O outono está aí e tem três meses para preparar as
pessoas para o inverno. Para mim é uma boa notícia porque adoro o inverno, sempre
estive inserido na minoria quase clandestina de pessoas que preferem andar
molhadas da chuva a transpiradas, que preferem viver despenteadas ao vento a
lambidas, preferem ter frio a viver pegajosas, preferem não cheirar a emanar um
bafo fétido a suor… Sempre tive muitas dificuldades em perceber o motivo pelo
qual a maioria das criaturas veneram o verão, aliás muitas vezes inquieta-me observar
algumas bocas a expulsar frases como; “Está um calor que não se pode”, “Preciso
de um banho, estou todo suado”, “Vamos para a sombra para fugir do Sol”, Não se
consegue dormir com este calor”, “raios partam as moscas”, “ O volante do carro
queima”… e o engraçado é que são as mesmas pessoas que dizem que adoram o
verão. E depois existem aquelas pessoas que odeiam o inverno, são as que desabafam;
“Sabe-me pela vida ouvir a chuva a bater na janela enquanto estou a ver um
filme na companhia do cobertor”, “Adoro estar à lareira”, “É tão bom com o frio
ir para a cama quentinha”, “ Sabe bem dormir de pijama fofinho”…um verdadeiro
paradoxo! O grande problema do inverno nem é o tempo em si mas os
guarda-chuvas. Deambular no passeio em tempo de chuva pode transformar-se numa
aventura sem precedentes, o perigo da desatenção dos condutores dos “chuços”

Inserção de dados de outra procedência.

Lemma shrinks_receive data c : shrinks c (_onMessageReceived data c).
Proof.
  destruct data; simpl; try (apply shrinks_pulls; reflexivity).
  - apply shrinks_pulls, pulls_msgWorkerStarted.
  - apply shrinks_pulls. unfold _msgInitiate. by case_match.
  - unfold _msgReady. cbn.
    destruct (_ready c !! model) as [[|waiters]|]; try (apply shrinks_pulls; reflexivity).
    eapply shrinks_trans; [| apply (shrinks_resumes waiters)].
    apply shrinks_pulls; reflexivity.
  - unfold _msgUpdate, shrinks. cbn -[Js.ToInt32].
    destruct (_streamPromises c !! idToken); simpl; by rewrite ?length_resolve.
  - unfold _msgComplete, shrinks.
    destruct (_streamPromises c !! idToken); simpl; rewrite ?length_resolve;
      (split; [apply delete_subseteq | done]).
  - apply shrinks_msgInterrupted.
Qed.

Lemma wf_shrinks c c' : shrinks c c' -> pulls_wf c -> pulls_wf c'.
Proof.
  intros (Hm & Hl & Hg) (H1 & H2 & H3). unfold pulls_wf. rewrite Hl, Hg.
  split; [| split].
  - intros tok a Ha. eapply H1, lookup_weaken; done.
  - done.
  - intros tok a g tk Ha. eapply H3, lookup_weaken; done.
Qed.

Lemma wf_stream tok c : pulls_wf c -> pulls_wf (stream tok c).
Proof.
  intros (H1 & H2 & H3). unfold pulls_wf, stream. simpl.
  assert (forall g tk a, (generators c ++ [(tok, Fresh)]) !! g = Some (tk, AtYield a) ->
            generators c !! g = Some (tk, AtYield a)) as Hold.
  { intros g tk a Hg. apply lookup_app_Some in Hg as [Hg | [_ Hg]]; [done |].
    by destruct (g - length (generators c)) as [|[|?]]. }
  split; [done |]. split; eauto.
Qed.
(** A released group finishes the walk: the builder returns at once, and
    the group that had just been started is not merged. *)
Lemma minimalOperationsBuilder_released ex w n acc state w1 op state' w' :
  allocated w ex →
  WalkedAsync sameOp coreOperations buildOp w ex (Some merge) (S n) acc state w1 →
  coreOperations !! n ≫= buildOp = Some op →
  bool_decide (Array_length acc = 0) ||
    bool_decide (op_hash <$> head acc = Some (op_hash op)) = false →
  stepBuilder sameOp state (merge acc) (Z.of_nat n) (w_emit (EvMerge acc) w1)
    = Ok (state', w') →
  finished state' = true →
  minimalOperationsBuilder sameOp coreOperations ex buildOp (Some merge) w
    = Ok (operations state', w') ∧
  mergedGroups (w_log w') = mergedGroups (w_log w1) ++ [acc] ∧
  mergedGroups (w_log w') ++
    runsFrom [op] (walkOps coreOperations buildOp n)
  = mergedGroups (w_log w) ++ hashRuns (omap buildOp (reverse coreOperations)).
Proof.
  intros Hex Hw Hl Hacc Heq Hfin.
  pose proof (WalkedAsync_groups _ _ _ _ _ _ Hw) as Hg.
  rewrite walkOps_S, Hl in Hg. simpl in Hg. rewrite Hacc in Hg.
  assert (mergedGroups (w_log w') = mergedGroups (w_log w1) ++ [acc]) as Hm.
  { rewrite (StepOutcome_mergedGroups _ _ _ _ _ _
               (stepBuilder_step _ _ _ _ _ _ _ Heq)).
    simpl. rewrite mergedGroups_app. simpl. done. }
  split; [|split; [done|]].
  - rewrite (minimalOperationsBuilder_from _ _ _ _ _ _ _ _ _ _ Hw).
    2:{ intros [_ ->]. by rewrite lookup_nil in Hl. }
    simpl. rewrite Hl, Hacc. unfold bind, emit. rewrite Heq, Hfin. simpl.
    by rewrite Hfin.
  - rewrite Hm, <- app_assoc. done.
Qed.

pode tornar perigoso uma simples caminhada. A universidade do Porto é muito
rica em todos os saberes mas peca por não ter um curso que ensinasse as pessoas
a utilizarem o guarda-chuva em via pública. Carregar um guarda-chuva devia
obrigar a uma licença de condução porque a maioria das pessoas acha que é como
ir sozinha, e nem se lembram que por inerência ocupam mais espaço e que o
passeio é da pertença de mais pessoas. Para quem não usa guarda-chuva como eu, ver um
“chuço” no nosso caminho é como um forcado ver um touro à frente, a
probabilidade de nos magoarmos é relativamente elevada, existe uma tendência
para a vareta do guarda-chuva procurar o nosso olho porque o seu portador ou
inclina o “chuço” para a dianteira e leva tudo à frente ou se distrai por
múltiplas razões e bate-nos com ele. A verdade é que temos que ser nós a forçar
o desvio, muitas vezes para o habitat dos carros, porque considero ser
preferível partir uma perna do que ficar cego. A falta de sentido coletivo das
pessoas que usam “chuço” qualquer dia vai obrigar-nos a usar capacete de
viseira em pleno passeio para não nos lixarem a córnea. Eu odeio o
guarda-chuva. Nunca entendi porque ombrearam esse nome se ele guarda a cabeça e
não a chuva, o nome correto devia ser guarda-cabeça. O guarda-chuva é um
objecto badalhoco, nunca sabemos porque mãos passaram, não há ninguém que não o
perca como também não há ninguém que não se apodere de um “chuço” alheio. Ele
paira de mãos em mãos, eu nunca saberei se os que perdi em pequeno não estarão
na América do sul. Esses malditos só devem funcionar com pessoas pequenas, das
poucas vezes que utilizei essa arma de comédia fiquei com as minhas pernas e
ombros encharcados. Divertido é ver alguém à procura do seu “chuço” depois de o
ter perdido. Uma estratégia para procurar compaixão nos outros é apelar ao
enorme valor estimativo que acompanhava o “chuço”, mas quando nos predispomos
para ouvir a história percebemos que foi comprado a um indiano da rua das
flores que deixou a família na sua terra aos 12 anos. E depois o mais irritante
é a falta de educação dos defensores do uso do “chuço”, sempre que veem alguém à
chuva comentam:- Olha para aquele parvalhão à chuva! Neste mundo as minorias nunca
serão respeitadas. Viva o inverno sem guarda-chuvas!!!!